By the time TwinsFest jolts baseball fans in mid-January, we usually know what the Twins’ roster is going to look like heading into spring training.
But this year, in an unusually slow market for major league free agents, there is still uncertainty surrounding who will be reporting to Fort Myers, Fla., in a few weeks.
Derek Falvey, the Twins chief baseball officer, said at Thursday night’s Diamond Awards banquet that he expects to remain active in free agency.
“We’re not done,” he said.
Specifically, are the Twins done tinkering with their rotation before pitchers and catchers report Feb. 14?
Manager Paul Molitor called the talent still available “staggering” earlier this week. “There’s enough pitching out there, that we can at least deepen our options,” he said.
The Twins have already dipped into the lukewarm free-agent starting pitching waters to sign Michael Pineda. But they can still stand to bolster their rotation — Pineda had Tommy John surgery last summer and might not be available the entire 2018 season — and there are plenty of candidates unsigned, including Yu Darvish and 2015 NL Cy Young winner Jake Arrieta.
Darvish and Arrieta, both 31, could not have picked worse times to be free agents.

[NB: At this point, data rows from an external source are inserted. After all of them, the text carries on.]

(* ===== verification/CollPlan.v ===== *)
(** * The plan built from collectives

    Proofs about [scheduleCollTasksToPlan] of CollSched.v: every task it takes is
    divided completely over its channels, the batches of each channel are those
    of exactly the tasks that use it, and the proxy operations of a channel carry
    the same part of the data that the device computes for itself. *)
From S2P Require Import Prelude Bitops Device RingAlgo Pat ProxyOp Chunking Proxy PatCount Plan FinishPlan CollSched.

(** ** Adding works to the channels of a plan *)

Lemma set_proxyOps_id ch : set_proxyOps ch (proxyOpQueue ch) = ch.
Proof. by destruct ch. Qed.

Lemma needs_newBatch_ops ch q wt fn round : needs_newBatch (set_proxyOps ch q) wt fn round = needs_newBatch ch wt fn round.
Proof. done. Qed.

(** The channel's result depends neither on the plan's batch count nor on the
    proxy operations. *)
Lemma addWorkBatchToPlan_frame ch n m q wt fn off round : addWorkBatchToPlan (set_proxyOps ch q) n wt fn off round =
  ('(ch', k) ← addWorkBatchToPlan ch m wt fn off round; Ret (set_proxyOps ch' q, n + (k - m))).
Proof.
  unfold addWorkBatchToPlan. rewrite needs_newBatch_ops. destruct (needs_newBatch ch wt fn round) as [nb| |]; [|done|done]. cbn [mbind outcome_bind].
  change (workBatchQueue (set_proxyOps ch q)) with (workBatchQueue ch).
  set (off' := if nb then 0 else _). set (ext := (63 * ncclDevWorkSize wt <? off') || _).
  assert (n = n + (m - m)) as Hn by lia. assert (n + 1 = n + (m + 1 - m)) as Hn1 by lia.
  destruct (nb || ext), nb, (decide (wt = ncclDevWorkTypeP2p)); cbn [wip_workBytes wip_nP2ps wip_p2pRounds workBatchQueue proxyOpQueue set_proxyOps];
    try (destruct (zset _ _ _) as [r| |]; [|done|done]); cbn [mbind outcome_bind set_proxyOps]; rewrite <- ?Hn, <- ?Hn1; done.
Qed.

Lemma add_works_snoc ch n ws w : add_works ch n (ws ++ [w]) =
  ('(ch, n) ← add_works ch n ws; addWorkBatchToPlan ch n (w_type w) (w_func w) (w_offset w) (w_round w)).
Proof.
  revert ch n. induction ws as [|v ws IH]; intros ch n; cbn [app add_works].
  - cbn [mbind outcome_bind]. destruct (addWorkBatchToPlan _ _ _ _ _ _) as [[ch' n']| |]; done.
  - destruct (addWorkBatchToPlan _ _ _ _ _ _) as [[ch' n']| |]; [|done|done]. apply IH.
Qed.

(** A function of channels changed at one. *)
Definition at_chan {A} (c : Z) (f : A -> A) (g : Z -> A) (x : Z) : A := if x =? c then f (g x) else g x.

Lemma at_chan_eq {A} c (f : A -> A) g : at_chan c f g c = f (g c).
Proof. unfold at_chan. by rewrite Z.eqb_refl. Qed.
Lemma at_chan_ne {A} c (f : A -> A) g x : x <> c -> at_chan c f g x = g x.
Proof. intros. unfold at_chan. by rewrite (proj2 (Z.eqb_neq x c)). Qed.

Definition batches_at (chans : list Channel) (c : Z) : list ncclDevWorkBatch :=
  match chans !! Z.to_nat c with Some ch => workBatchQueue ch | None => [] end.

Definition total_batches (chans : list Channel) : nat := sum_list_with (fun ch => length (workBatchQueue ch)) chans.

Lemma total_insert chans i ch ch' : chans !! i = Some ch ->
  (total_batches (<[i := ch']> chans) + length (workBatchQueue ch) = total_batches chans + length (workBatchQueue ch'))%nat.
Proof.
  revert i. unfold total_batches. induction chans as [|x chans IH]; intros [|i] H; try done; simpl in *; [injection H as ->; lia|]. specialize (IH i H). lia.
Qed.

(** The state of a plan in progress: on each channel the batches of the works
    [ws c], whose offsets are below [bnd c]; and proxy operations of which [R]
    holds, in order of their counts up to [key c]. *)
Record sched_inv (s : sched) (ws : Z -> list work) (bnd key : Z -> Z) (R : Z -> ncclProxyOp -> Prop) : Prop := {
  si_len : length (sd_channels s) = 64%nat;
  si_chan c : 0 <= c < 64 -> exists ch ch0 d, sd_channels s !! Z.to_nat c = Some ch /\ add_works empty_channel 0 (ws c) = Ret (ch0, d) /\
    ch = set_proxyOps ch0 (proxyOpQueue ch);
  si_works c : 0 <= c < 64 -> Forall work_ok (ws c) /\ StronglySorted Z.lt (w_offset <$> ws c) /\ Forall (fun w => w_offset w < bnd c) (ws c);
  si_batches : pl_nWorkBatches (sd_plan s) = Z.of_nat (total_batches (sd_channels s));
  si_ops c ch op : 0 <= c < 64 -> sd_channels s !! Z.to_nat c = Some ch -> op ∈ proxyOpQueue ch -> R c op /\ op_key op <= key c;
  si_sorted c ch : 0 <= c < 64 -> sd_channels s !! Z.to_nat c = Some ch -> StronglySorted (fun a b => op_key a <= op_key b) (proxyOpQueue ch);
  si_counter : length (xs_workCounter (sd_proxy s)) = 64%nat;
}.

(** A plan that has just been begun. *)
Lemma empty_inv s bnd key R : sd_channels s = replicate 64 empty_channel -> pl_nWorkBatches (sd_plan s) = 0 -> length (xs_workCounter (sd_proxy s)) = 64%nat ->
  sched_inv s (fun _ => []) bnd key R.
Proof.
  intros H1 H2 H3. assert (forall c, 0 <= c < 64 -> sd_channels s !! Z.to_nat c = Some empty_channel) as Hlk.
  { intros c Hc. rewrite H1. apply lookup_replicate_2. lia. }
  split; try done.
  - by rewrite H1.
  - intros c Hc. rewrite (Hlk c Hc). by exists empty_channel, empty_channel, 0.
  - intros c Hc. repeat constructor.
  - rewrite H2, H1. vm_compute. done.
  - intros c ch op Hc. rewrite (Hlk c Hc). intros [= <-] Hop. by apply not_elem_of_nil in Hop.
  - intros c ch Hc. rewrite (Hlk c Hc). intros [= <-]. constructor.
Qed.

(** Everything but the channels, the batch count and the proxy's counters. *)
Definition same_frame (s s' : sched) : Prop :=
  exists chans n px, s' = set_chans s chans n px.

Lemma same_frame_refl s : same_frame s s.
Proof. exists (sd_channels s), (pl_nWorkBatches (sd_plan s)), (sd_proxy s). destruct s as [? ? ? ? ? [] ?]. done. Qed.
Lemma same_frame_trans s1 s2 s3 : same_frame s1 s2 -> same_frame s2 s3 -> same_frame s1 s3.
Proof. intros (? & ? & ? & ->) (chans & n & px & ->). by exists chans, n, px. Qed.

Lemma strongly_sorted_snoc (l : list Z) x : StronglySorted Z.lt l -> Forall (fun y => y < x) l -> StronglySorted Z.lt (l ++ [x]).
Proof.
  induction 1 as [|y l Hs IH Hy]; intros Hx; [by repeat constructor|]. apply Forall_cons in Hx as [Hyx Hx]. cbn [app]. constructor; [by apply IH|].
  rewrite List.Forall_forall in *. intros z Hz. apply in_app_or in Hz as [Hz|[<-|[]]]; [by apply Hy|done].
Qed.

Lemma add_batch_spec s ws bnd key R c w offset : sched_inv s ws bnd key R -> 0 <= c < 64 -> work_ok w -> w_offset w = u32 offset -> bnd c <= w_offset w ->
  wp (add_batch s c (w_type w) (w_func w) offset (w_round w)) (fun s' =>
    sched_inv s' (at_chan c (fun l => l ++ [w]) ws) (at_chan c (fun _ => w_offset w + 1) bnd) key R /\ same_frame s s').
Proof.
  intros [Hl Hch Hw Hb Hop Hso Hct] Hc Hwok Hoff Hbnd. destruct (Hch c Hc) as (ch & ch0 & d & Hlk & Hadd & Heq). unfold add_batch.
  rewrite (proj2 (zget_Ret _ c ch)) by (split; [lia|done]). cbn [mbind outcome_bind]. rewrite <- Hoff.
  destruct (Hw c Hc) as (Hwk & Hsrt & Hlt). assert (StronglySorted Z.lt (w_offset <$> ws c ++ [w])) as Hsrt'.
  { rewrite fmap_app. apply strongly_sorted_snoc; [done|]. apply Forall_fmap. eapply Forall_impl; [exact Hlt|]. simpl. lia. }
  assert (Forall work_ok (ws c ++ [w])) as Hwk' by (apply Forall_app; split; [done|constructor; [done|constructor]]).
  pose proof (add_works_spec _ empty_channel [] 0 empty_channel_inv Hwk' Hsrt') as Hspec. rewrite add_works_snoc, Hadd in Hspec. cbn [mbind outcome_bind] in Hspec.
  pose proof (add_works_spec _ empty_channel [] 0 empty_channel_inv Hwk Hsrt) as Hspec0. rewrite Hadd in Hspec0. destruct Hspec0 as (_ & _ & _ & Hd & _). cbn [fst snd] in Hd.
  rewrite Heq, (addWorkBatchToPlan_frame ch0 _ d). destruct (addWorkBatchToPlan ch0 d _ _ _ _) as [[ch1 d1]| |] eqn:Eadd; [|done|done]. destruct Hspec as (_ & _ & _ & Hd1 & _). cbn [fst snd] in Hd1.
  cbn [mbind outcome_bind]. rewrite zset_Ret by lia. cbn [mbind outcome_bind wpx]. split; [|by eexists _, _, _].
  set (q := proxyOpQueue ch) in *. assert (Z.to_nat c < length (sd_channels s))%nat as Hlt' by lia.
  assert (forall x, 0 <= x < 64 -> x <> c -> <[Z.to_nat c:=set_proxyOps ch1 q]> (sd_channels s) !! Z.to_nat x = sd_channels s !! Z.to_nat x) as Hne
    by (intros; apply list_lookup_insert_ne; lia).
  split; cbn [sd_channels sd_plan pl_nWorkBatches sd_proxy set_chans].
  - by rewrite length_insert.
  - intros x Hx. destruct (decide (x = c)) as [->|Hxc]; [|rewrite Hne, at_chan_ne by done; by apply Hch].
    rewrite at_chan_eq, list_lookup_insert_eq, add_works_snoc, Hadd by done. cbn [mbind outcome_bind]. eexists _, ch1, d1. split; [done|]. by split.
  - intros x Hx. destruct (decide (x = c)) as [->|Hxc]; [|rewrite !at_chan_ne by done; by apply Hw]. rewrite !at_chan_eq. split_and!; [done|done|].
    apply Forall_app. split; [eapply Forall_impl; [exact Hlt|]; simpl; lia|]. constructor; [lia|done].
  - pose proof (total_insert (sd_channels s) _ _ (set_proxyOps ch1 q) Hlk) as Ht. rewrite Hb, Heq in *.
    change (workBatchQueue (set_proxyOps ch1 q)) with (workBatchQueue ch1) in Ht. change (workBatchQueue (set_proxyOps ch0 q)) with (workBatchQueue ch0) in Ht. simpl in Hd, Hd1. lia.
  - intros x chx op Hx. destruct (decide (x = c)) as [->|Hxc]; [|rewrite Hne by done; by apply Hop]. rewrite list_lookup_insert_eq by done. intros [= <-]. by apply (Hop c ch).
  - intros x chx Hx. destruct (decide (x = c)) as [->|Hxc]; [|rewrite Hne by done; by apply Hso]. rewrite list_lookup_insert_eq by done. intros [= <-]. by apply (Hso c ch).
  - done.
Qed.

(** ** When the inquiry succeeds *)

(** The connections a pattern uses, but for PAT, which depends on its steps. *)
Definition links (ch : proxy_channel) (pattern : ncclPattern_t) : list (bool * Z * Z) :=
  match pattern with
  | ncclPatternRing | ncclPatternRingTwice | ncclPatternPipelineFrom | ncclPatternPipelineTo => [(false, pc_prev ch, 0); (true, pc_next ch, 0)]
  | ncclPatternTreeUp | ncclPatternTreeDown | ncclPatternTreeUpDown =>
      ((fun d => (false, d, 0)) <$> pc_treeDown ch) ++ ((fun d => (true, d, 0)) <$> pc_treeDown ch) ++ [(true, pc_treeUp ch, 0); (false, pc_treeUp ch, 0)]
  | ncclPatternCollnetChain => [(true, pc_chainUp ch, 1); (false, pc_chainUp ch, 0)]
  | ncclPatternCollnetDirect => [(true, pc_directOut ch, 1); (false, pc_directOut ch, 0)]
  | ncclPatternNvls => [(true, pc_nvlsOut ch, 1); (false, pc_nvlsOut ch, 0)]
  | ncclPatternNvlsTree =>
      ((fun d => (false, d, 0)) <$> pc_nvlsTreeDown ch) ++ ((fun d => (true, d, 0)) <$> pc_nvlsTreeDown ch) ++
      [(true, pc_nvlsTreeUp ch, 0); (false, pc_nvlsTreeUp ch, 0)]
  | _ => []
  end.

Definition has_transport (ch : proxy_channel) (l : bool * Z * Z) : Prop :=
  0 <= l.1.2 -> exists cn, pc_peers ch l.1.1 l.1.2 l.2 = Some cn /\ cn_transport cn = true.

(** The patterns of collectives other than PAT. *)
Definition plain_pattern (p : ncclPattern_t) : Prop :=
  p <> ncclPatternPatUp /\ p <> ncclPatternPatDown /\ p <> ncclPatternSend /\ p <> ncclPatternRecv.

(** The channels are set up and connected for [pattern]. *)
Record wired (px : proxy_comm) (pattern : ncclPattern_t) : Prop := {
  wd_channels : length (px_channels px) = 64%nat;
  wd_profiler : length (px_profSend px) = 64%nat;
  wd_ranks : 2 <= px_nRanks px;
  wd_sizes ch : ch ∈ px_channels px -> length (pc_userRanks ch) = Z.to_nat (px_nRanks px) /\ length (pc_treeDown ch) = 3%nat /\ length (pc_nvlsTreeDown ch) = 3%nat;
  wd_links ch : ch ∈ px_channels px -> Forall (has_transport ch) (links ch pattern);
}.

Groupthink has overtaken baseball and teams are hesitant to throw out long-term expensive contracts to pitchers who might not produce at a high level for the duration of their contracts.
You might not think Darvish would be such a prized free agent since he is 17-17 combined ove the past two seasons, but baseball front offices don’t use wins and losses to determine a pitcher’s worth — at least the smart ones don’t. Some of Darvish’s advanced numbers, a 3.83 fielding-independent pitching (FIP) mark and, according to the website FanGraphs, 3.5 wins above replacement (WAR), indicate he remains a valuable starter.
FIP is a statistic similar to earned-run average, but it tries to remove defense from clouding a pitcher’s evaluation. FIP uses home runs, walks, hit batters and strikeouts — results that don’t depend on quality of fielding — in a formula that is a more accurate measure of performance, some say, since a pitcher has no control over how the defense behind him plays.
Darvish’s numbers in both statistics placed him in the top 20 in baseball last season, according to FanGraphs.
Below Darvish and Arrieta, the analytics of the top remaining starters suggest there’s a mix of value and risk.
Lance Lynn’s numbers scream “stay away.” The 1.39 difference between his FIP and his ERA last year suggest he was a big beneficiary of good defense in St. Louis. The batting average of balls in play (BABIP) against Lynn was .244, a low number (the figure is usually around .300) that suggests he could be a target for regression next season.
Chris Tillman, who has won 73 games for Baltimore since 2009, is a roll of the dice after shoulder issues derailed his 2017 season. But if a team is convinced it can fix him and get him back to pre-2017 form, the 29-year-old could be a good value.
Another potential value is Jaime Garcia, the lefty the Twins acquired then traded away six days later in July. The Twins are obviously familiar with him. Of the remaining free-agent starters, he is projected to have the third-highest WAR, according to FanGraphs — and he would come at a significantly cheaper price than the two above him in that projection, Arrieta and Darvish. The player fourth on that list, Tyler Chatwood, recently received a three-year, $38 million contract from the Cubs, a reasonable deal given how costly starting pitching can be.
With so much uncertainty in free-agent values, it seems the only thing TwinsFest attendees can be sure of is this weekend is that the team wants at least one more new pitcher onboard when they land in Florida.